(Task requirements) Search the entries for the word "unfold" and pull out each line that has it.
++++++++++
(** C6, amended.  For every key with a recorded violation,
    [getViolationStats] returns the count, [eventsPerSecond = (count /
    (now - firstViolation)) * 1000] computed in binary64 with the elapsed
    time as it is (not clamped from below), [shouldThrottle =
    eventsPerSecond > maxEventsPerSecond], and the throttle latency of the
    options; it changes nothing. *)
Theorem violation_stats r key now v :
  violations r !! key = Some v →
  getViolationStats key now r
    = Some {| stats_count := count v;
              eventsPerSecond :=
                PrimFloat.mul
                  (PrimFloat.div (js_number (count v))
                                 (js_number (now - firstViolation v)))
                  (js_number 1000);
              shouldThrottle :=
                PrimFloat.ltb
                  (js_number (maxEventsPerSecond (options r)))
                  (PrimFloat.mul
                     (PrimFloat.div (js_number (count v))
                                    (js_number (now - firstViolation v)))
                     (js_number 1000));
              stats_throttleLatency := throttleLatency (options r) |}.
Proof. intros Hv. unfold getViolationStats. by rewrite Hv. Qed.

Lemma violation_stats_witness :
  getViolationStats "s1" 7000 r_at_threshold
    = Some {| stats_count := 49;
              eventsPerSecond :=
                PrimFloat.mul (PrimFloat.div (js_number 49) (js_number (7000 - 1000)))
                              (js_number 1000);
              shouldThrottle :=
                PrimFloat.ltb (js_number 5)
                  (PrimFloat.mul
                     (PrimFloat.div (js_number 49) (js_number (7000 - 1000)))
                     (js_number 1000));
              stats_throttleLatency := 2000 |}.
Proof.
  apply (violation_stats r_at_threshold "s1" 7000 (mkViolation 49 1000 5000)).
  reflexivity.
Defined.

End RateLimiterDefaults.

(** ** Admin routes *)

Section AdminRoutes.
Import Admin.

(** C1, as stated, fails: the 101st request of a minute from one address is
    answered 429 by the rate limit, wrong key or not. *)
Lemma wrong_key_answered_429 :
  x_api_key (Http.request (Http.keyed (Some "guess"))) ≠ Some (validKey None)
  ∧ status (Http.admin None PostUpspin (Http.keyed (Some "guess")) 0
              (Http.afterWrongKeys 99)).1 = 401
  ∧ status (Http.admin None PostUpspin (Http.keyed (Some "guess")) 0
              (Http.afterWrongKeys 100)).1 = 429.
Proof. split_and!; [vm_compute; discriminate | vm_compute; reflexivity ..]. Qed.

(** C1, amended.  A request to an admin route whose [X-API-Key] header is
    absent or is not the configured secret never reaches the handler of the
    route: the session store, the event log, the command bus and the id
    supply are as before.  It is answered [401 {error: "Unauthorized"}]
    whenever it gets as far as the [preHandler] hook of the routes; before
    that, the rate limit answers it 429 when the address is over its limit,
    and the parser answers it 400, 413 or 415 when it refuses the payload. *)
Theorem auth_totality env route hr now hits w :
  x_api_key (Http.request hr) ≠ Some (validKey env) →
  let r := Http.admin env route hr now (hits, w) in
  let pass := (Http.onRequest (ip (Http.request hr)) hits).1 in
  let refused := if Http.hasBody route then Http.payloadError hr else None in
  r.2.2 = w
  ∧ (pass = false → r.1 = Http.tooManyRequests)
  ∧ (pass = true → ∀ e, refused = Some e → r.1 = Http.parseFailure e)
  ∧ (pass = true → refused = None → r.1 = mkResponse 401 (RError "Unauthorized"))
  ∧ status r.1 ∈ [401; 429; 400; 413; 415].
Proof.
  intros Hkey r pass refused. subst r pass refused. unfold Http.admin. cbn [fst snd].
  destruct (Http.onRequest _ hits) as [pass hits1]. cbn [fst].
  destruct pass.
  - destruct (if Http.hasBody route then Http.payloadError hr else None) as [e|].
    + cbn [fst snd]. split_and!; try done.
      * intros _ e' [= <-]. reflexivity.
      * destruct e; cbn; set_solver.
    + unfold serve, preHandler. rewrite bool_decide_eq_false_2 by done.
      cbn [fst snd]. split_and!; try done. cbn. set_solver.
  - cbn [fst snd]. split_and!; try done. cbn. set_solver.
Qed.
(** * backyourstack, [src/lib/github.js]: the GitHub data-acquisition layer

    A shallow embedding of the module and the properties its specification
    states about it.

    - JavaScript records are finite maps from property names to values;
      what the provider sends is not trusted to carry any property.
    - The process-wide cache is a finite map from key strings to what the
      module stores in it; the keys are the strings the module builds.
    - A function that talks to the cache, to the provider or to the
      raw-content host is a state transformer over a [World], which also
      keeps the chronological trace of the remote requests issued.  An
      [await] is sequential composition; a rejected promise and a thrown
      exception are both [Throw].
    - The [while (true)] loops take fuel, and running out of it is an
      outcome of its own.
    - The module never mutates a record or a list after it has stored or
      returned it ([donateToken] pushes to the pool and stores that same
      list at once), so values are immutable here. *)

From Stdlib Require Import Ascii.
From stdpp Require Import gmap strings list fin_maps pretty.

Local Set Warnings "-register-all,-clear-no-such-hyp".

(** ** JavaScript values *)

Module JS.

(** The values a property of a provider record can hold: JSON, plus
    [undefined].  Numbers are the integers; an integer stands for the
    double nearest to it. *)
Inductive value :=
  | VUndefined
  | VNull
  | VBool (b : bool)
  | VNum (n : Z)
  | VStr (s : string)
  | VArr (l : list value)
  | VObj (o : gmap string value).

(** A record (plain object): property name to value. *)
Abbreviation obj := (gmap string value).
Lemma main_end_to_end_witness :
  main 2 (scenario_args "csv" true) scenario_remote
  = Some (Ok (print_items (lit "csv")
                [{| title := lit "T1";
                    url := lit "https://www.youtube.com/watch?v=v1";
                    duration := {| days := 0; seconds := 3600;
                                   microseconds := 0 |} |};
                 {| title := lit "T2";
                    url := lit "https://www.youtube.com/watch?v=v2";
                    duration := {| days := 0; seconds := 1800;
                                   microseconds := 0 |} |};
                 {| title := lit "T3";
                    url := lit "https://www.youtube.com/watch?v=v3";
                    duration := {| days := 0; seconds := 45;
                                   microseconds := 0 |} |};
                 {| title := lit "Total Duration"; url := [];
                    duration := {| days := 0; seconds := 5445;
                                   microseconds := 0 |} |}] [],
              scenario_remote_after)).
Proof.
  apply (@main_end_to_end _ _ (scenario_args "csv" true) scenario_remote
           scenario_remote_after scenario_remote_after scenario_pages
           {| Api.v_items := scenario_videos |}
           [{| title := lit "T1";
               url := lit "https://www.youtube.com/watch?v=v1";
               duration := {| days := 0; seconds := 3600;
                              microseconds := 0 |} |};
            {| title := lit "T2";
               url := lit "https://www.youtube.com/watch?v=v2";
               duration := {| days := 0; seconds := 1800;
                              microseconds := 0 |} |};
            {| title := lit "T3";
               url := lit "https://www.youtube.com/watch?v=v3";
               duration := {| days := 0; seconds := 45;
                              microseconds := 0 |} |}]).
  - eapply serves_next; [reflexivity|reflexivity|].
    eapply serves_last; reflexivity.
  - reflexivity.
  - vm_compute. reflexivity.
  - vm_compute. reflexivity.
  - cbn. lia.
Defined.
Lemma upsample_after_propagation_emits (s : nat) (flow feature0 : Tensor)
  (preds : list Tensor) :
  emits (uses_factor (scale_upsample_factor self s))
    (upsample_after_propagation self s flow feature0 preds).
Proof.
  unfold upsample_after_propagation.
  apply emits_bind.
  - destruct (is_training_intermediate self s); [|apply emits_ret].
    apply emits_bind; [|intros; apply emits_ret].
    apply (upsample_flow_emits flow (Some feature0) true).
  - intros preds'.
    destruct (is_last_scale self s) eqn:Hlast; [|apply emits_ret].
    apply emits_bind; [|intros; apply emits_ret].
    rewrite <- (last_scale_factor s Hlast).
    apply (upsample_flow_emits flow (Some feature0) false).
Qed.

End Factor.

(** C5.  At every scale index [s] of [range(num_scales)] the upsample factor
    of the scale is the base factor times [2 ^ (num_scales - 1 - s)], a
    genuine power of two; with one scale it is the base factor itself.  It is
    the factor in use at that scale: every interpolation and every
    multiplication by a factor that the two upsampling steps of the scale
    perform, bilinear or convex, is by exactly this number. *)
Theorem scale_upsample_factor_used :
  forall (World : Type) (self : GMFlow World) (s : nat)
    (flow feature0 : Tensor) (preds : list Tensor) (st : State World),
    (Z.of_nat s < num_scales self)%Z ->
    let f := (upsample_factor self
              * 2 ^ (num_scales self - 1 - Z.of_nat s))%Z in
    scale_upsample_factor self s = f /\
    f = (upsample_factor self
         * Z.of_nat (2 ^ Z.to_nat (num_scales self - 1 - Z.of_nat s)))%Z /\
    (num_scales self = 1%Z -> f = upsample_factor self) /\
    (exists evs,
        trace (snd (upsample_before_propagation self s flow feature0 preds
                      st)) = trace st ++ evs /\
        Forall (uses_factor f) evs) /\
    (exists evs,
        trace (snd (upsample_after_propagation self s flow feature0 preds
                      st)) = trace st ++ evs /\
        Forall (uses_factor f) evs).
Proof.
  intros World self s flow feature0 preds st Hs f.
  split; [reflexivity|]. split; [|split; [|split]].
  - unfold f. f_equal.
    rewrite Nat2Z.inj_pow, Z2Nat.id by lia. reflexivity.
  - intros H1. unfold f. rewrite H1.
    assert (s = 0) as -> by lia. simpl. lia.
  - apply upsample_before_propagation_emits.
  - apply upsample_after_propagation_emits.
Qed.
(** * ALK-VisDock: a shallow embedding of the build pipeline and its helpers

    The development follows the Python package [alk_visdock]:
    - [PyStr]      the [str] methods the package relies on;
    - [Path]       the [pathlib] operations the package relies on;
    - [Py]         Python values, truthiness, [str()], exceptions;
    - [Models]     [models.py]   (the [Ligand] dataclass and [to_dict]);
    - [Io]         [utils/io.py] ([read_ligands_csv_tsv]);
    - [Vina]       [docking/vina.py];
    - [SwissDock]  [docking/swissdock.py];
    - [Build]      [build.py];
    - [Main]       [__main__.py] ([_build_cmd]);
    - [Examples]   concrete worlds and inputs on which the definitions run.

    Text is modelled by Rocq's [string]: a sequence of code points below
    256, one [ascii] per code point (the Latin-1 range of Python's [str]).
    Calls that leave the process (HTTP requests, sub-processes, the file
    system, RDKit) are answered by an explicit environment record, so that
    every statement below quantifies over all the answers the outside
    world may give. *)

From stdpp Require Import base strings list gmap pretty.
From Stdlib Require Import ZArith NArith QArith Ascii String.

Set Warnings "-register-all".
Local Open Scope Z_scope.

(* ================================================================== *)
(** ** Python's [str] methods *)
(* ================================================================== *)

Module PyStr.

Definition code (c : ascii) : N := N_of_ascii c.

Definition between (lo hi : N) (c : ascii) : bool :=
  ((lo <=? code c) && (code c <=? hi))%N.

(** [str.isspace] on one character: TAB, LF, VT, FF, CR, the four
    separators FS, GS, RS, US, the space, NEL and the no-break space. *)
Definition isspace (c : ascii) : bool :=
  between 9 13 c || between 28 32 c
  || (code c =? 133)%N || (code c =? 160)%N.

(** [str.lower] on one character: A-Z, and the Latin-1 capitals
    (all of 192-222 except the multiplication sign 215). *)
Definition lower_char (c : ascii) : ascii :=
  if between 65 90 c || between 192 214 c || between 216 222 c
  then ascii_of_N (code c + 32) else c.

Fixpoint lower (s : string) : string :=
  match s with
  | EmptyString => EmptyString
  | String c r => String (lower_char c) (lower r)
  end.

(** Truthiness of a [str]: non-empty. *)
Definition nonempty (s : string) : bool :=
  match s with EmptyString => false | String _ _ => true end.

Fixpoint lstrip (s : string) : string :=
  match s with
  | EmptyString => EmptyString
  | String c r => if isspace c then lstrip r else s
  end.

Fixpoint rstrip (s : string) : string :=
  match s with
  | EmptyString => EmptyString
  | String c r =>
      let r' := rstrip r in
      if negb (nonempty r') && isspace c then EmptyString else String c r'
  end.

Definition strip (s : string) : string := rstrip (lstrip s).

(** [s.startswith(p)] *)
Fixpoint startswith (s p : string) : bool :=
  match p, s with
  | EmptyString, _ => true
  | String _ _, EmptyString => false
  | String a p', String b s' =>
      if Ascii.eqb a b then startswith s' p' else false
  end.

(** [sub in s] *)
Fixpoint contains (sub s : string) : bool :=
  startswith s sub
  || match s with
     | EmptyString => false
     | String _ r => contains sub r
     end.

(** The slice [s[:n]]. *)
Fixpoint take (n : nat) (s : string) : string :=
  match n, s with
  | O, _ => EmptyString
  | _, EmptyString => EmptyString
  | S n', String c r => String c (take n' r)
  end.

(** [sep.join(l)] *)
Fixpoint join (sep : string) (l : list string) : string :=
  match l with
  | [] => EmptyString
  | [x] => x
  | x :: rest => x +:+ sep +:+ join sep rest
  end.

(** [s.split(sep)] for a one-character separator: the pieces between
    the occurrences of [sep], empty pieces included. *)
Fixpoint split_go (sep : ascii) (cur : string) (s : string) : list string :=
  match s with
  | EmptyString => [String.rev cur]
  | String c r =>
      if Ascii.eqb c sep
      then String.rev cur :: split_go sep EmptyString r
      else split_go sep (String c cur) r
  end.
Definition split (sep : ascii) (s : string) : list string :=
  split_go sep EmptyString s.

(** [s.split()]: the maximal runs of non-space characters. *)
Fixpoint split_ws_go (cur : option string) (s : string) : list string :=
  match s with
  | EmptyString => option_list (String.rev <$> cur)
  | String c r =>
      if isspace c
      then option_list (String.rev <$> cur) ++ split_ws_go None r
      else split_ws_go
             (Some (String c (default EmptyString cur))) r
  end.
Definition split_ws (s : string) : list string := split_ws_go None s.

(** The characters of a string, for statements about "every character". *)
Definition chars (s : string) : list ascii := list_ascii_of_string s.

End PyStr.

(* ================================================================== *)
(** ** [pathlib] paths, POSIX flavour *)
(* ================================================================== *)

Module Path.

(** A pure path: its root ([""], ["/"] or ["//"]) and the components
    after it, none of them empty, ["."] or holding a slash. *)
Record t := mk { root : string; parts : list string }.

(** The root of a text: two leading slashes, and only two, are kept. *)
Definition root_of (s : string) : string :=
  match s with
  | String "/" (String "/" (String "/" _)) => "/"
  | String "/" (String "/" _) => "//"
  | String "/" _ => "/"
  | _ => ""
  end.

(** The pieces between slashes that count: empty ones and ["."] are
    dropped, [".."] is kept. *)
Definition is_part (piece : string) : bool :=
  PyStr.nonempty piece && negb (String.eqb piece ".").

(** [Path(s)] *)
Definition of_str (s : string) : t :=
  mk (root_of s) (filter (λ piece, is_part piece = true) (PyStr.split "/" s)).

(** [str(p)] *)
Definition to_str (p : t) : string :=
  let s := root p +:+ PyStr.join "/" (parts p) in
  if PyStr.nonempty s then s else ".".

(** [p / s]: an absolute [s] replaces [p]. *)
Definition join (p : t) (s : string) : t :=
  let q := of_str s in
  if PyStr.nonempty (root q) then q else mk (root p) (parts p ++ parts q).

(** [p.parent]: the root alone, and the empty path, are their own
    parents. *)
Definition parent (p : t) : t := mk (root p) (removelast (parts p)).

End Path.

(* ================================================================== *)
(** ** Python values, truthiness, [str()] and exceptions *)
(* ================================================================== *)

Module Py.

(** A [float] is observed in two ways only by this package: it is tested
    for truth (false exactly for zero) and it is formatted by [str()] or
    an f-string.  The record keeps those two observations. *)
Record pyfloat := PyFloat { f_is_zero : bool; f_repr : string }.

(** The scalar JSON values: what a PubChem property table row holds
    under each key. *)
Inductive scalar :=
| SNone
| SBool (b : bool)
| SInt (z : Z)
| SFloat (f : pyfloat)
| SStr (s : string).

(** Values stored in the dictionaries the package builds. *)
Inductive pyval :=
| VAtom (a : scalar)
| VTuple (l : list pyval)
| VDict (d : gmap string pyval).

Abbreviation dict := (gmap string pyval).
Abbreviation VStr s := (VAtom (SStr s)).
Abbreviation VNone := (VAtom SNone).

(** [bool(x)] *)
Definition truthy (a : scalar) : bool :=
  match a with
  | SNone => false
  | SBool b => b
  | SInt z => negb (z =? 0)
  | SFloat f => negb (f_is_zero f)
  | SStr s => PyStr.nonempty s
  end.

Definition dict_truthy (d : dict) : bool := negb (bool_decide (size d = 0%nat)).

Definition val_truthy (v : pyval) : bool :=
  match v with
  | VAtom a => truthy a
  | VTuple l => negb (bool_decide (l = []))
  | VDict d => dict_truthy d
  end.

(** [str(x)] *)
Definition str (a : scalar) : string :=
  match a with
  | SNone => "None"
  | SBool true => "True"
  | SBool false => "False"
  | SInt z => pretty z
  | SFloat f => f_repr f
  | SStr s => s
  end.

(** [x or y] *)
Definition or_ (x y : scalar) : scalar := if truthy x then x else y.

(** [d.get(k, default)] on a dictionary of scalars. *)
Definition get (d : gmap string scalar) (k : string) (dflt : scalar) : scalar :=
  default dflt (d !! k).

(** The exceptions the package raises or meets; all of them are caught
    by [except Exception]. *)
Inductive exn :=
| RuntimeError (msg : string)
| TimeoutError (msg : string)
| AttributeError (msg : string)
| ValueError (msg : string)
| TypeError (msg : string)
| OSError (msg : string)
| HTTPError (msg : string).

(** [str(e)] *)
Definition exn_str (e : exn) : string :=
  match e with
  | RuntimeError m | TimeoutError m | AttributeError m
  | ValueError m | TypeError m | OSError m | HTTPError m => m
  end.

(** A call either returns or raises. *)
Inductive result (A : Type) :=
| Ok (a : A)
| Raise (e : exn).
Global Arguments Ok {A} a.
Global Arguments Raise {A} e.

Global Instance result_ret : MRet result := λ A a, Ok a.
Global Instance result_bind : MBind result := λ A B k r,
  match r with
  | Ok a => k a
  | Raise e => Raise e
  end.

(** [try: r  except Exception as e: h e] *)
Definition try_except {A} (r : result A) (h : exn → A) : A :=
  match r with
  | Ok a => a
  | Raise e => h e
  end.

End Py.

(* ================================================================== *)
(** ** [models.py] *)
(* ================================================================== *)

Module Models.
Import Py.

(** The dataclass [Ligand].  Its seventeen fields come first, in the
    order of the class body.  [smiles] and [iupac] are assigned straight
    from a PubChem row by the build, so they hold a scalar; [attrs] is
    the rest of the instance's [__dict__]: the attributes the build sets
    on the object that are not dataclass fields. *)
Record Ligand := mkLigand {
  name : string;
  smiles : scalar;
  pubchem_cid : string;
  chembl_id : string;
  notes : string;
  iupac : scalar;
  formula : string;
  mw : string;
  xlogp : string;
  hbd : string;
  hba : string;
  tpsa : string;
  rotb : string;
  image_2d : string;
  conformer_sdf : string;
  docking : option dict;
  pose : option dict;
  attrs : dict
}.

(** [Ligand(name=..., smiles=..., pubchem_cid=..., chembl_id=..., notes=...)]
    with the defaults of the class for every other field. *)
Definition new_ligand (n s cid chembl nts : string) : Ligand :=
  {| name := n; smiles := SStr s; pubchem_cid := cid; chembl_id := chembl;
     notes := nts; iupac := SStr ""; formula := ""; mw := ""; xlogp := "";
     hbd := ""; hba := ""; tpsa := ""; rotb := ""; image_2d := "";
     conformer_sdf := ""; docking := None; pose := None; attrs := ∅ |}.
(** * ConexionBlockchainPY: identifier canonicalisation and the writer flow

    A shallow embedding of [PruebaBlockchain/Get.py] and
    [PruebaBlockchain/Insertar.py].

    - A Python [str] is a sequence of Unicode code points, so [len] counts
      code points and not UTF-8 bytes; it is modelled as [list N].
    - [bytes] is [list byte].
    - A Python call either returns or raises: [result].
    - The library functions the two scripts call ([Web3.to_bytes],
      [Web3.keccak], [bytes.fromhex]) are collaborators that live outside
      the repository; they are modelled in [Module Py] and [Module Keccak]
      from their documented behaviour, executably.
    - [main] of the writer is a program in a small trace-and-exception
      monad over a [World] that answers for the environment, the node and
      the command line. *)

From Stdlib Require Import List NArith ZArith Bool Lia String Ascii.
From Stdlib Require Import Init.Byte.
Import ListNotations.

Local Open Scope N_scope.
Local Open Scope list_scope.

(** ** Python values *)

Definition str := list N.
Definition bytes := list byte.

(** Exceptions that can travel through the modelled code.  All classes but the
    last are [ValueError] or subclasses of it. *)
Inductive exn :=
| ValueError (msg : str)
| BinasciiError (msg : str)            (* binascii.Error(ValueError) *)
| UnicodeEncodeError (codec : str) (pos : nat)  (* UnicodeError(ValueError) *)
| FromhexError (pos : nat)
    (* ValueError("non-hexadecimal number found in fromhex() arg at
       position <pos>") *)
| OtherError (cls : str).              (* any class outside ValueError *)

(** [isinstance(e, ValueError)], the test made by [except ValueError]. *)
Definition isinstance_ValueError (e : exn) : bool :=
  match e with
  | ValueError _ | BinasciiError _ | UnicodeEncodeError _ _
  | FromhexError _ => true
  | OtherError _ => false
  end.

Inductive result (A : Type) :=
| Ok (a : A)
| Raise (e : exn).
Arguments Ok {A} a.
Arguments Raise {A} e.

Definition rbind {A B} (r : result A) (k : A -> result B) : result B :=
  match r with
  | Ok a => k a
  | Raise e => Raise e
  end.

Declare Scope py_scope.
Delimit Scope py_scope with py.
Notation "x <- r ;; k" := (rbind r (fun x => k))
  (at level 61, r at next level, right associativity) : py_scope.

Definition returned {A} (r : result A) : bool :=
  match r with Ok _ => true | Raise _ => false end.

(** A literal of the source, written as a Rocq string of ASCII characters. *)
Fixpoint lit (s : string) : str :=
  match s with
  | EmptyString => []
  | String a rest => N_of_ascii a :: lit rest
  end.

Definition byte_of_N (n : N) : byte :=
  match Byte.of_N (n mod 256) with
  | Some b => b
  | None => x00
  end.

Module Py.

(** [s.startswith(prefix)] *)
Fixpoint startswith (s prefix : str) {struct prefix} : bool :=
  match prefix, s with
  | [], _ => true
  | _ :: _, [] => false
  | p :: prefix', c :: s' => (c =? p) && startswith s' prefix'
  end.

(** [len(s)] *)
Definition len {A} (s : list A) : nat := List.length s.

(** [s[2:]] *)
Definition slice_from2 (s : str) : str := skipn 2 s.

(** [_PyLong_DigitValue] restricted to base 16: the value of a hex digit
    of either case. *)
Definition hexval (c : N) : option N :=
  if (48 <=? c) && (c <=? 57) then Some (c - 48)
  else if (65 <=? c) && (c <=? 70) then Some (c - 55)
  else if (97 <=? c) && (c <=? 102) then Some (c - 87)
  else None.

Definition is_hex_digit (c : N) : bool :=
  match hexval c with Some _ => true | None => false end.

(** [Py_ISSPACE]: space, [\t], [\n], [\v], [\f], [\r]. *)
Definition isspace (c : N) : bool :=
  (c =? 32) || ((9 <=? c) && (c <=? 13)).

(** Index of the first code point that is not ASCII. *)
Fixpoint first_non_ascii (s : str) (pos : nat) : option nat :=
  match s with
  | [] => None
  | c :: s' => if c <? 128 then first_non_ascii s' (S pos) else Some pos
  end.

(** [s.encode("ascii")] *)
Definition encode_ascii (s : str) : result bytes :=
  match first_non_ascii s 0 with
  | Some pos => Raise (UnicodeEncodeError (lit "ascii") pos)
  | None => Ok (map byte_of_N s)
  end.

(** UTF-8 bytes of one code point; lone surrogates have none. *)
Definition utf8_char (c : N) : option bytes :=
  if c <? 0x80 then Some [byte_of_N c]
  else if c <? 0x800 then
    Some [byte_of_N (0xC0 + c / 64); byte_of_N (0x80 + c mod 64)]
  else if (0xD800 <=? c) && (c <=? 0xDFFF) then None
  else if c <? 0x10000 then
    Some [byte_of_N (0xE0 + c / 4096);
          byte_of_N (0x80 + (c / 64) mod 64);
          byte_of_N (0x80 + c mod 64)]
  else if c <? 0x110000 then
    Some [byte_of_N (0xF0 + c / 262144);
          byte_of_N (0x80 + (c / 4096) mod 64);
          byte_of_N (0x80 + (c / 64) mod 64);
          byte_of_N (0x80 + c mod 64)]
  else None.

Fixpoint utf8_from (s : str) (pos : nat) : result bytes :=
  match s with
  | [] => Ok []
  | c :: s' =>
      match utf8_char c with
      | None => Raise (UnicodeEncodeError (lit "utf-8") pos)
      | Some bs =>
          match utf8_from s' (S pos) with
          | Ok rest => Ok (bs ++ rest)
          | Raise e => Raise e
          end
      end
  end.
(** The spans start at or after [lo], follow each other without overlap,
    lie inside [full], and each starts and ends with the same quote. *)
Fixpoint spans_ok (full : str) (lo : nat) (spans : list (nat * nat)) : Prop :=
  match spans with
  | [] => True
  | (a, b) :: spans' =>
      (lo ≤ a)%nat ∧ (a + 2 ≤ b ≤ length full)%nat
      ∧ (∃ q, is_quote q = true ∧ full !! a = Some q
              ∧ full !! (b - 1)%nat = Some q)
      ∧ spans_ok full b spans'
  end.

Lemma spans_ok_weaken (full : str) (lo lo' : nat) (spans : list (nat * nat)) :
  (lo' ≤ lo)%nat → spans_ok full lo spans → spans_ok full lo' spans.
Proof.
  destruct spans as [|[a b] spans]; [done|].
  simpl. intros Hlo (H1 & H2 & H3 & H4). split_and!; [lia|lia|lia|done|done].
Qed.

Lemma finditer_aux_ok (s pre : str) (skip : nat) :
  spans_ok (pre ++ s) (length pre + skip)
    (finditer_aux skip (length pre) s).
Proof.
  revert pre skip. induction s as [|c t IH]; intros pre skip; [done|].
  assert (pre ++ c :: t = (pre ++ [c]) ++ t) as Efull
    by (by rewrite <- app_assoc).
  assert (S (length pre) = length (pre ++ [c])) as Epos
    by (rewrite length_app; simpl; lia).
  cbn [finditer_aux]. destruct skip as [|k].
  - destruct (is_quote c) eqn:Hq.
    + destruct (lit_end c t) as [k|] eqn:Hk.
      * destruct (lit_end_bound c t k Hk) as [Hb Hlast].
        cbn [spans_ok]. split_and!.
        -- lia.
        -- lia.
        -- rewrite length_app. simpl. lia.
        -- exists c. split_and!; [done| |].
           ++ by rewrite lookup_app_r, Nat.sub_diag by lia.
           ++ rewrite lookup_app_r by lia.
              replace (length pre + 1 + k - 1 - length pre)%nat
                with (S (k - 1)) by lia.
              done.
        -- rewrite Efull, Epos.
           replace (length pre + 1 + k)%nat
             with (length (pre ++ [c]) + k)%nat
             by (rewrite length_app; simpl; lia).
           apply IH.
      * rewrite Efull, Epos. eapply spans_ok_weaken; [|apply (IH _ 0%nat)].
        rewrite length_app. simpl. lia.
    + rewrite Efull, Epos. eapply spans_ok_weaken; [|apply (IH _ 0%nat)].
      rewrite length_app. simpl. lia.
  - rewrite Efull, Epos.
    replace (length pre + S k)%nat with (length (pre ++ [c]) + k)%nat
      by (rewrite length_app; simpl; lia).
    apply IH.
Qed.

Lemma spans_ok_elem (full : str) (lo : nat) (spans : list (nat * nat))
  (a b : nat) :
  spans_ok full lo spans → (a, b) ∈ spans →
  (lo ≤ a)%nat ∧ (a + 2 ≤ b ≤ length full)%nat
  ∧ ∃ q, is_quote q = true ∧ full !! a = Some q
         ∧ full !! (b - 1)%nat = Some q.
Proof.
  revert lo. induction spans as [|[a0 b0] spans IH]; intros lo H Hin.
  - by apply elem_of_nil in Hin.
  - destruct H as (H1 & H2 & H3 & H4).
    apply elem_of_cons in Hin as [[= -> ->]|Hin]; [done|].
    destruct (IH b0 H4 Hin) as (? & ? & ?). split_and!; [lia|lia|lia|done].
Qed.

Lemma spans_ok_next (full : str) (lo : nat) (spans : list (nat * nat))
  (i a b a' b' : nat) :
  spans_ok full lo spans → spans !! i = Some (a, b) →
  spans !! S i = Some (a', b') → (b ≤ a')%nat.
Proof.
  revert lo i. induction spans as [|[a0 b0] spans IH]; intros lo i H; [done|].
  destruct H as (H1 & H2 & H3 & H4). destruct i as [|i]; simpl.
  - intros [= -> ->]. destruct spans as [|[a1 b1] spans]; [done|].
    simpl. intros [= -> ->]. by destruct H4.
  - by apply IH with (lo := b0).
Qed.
++++++++++
(Response box)
Proof. intros Hv. unfold getViolationStats. by rewrite Hv. Qed.
  intros Hkey r pass refused. subst r pass refused. unfold Http.admin. cbn [fst snd].
    + unfold serve, preHandler. rewrite bool_decide_eq_false_2 by done.
  unfold upsample_after_propagation.
  - unfold f. f_equal.
  - intros H1. unfold f. rewrite H1.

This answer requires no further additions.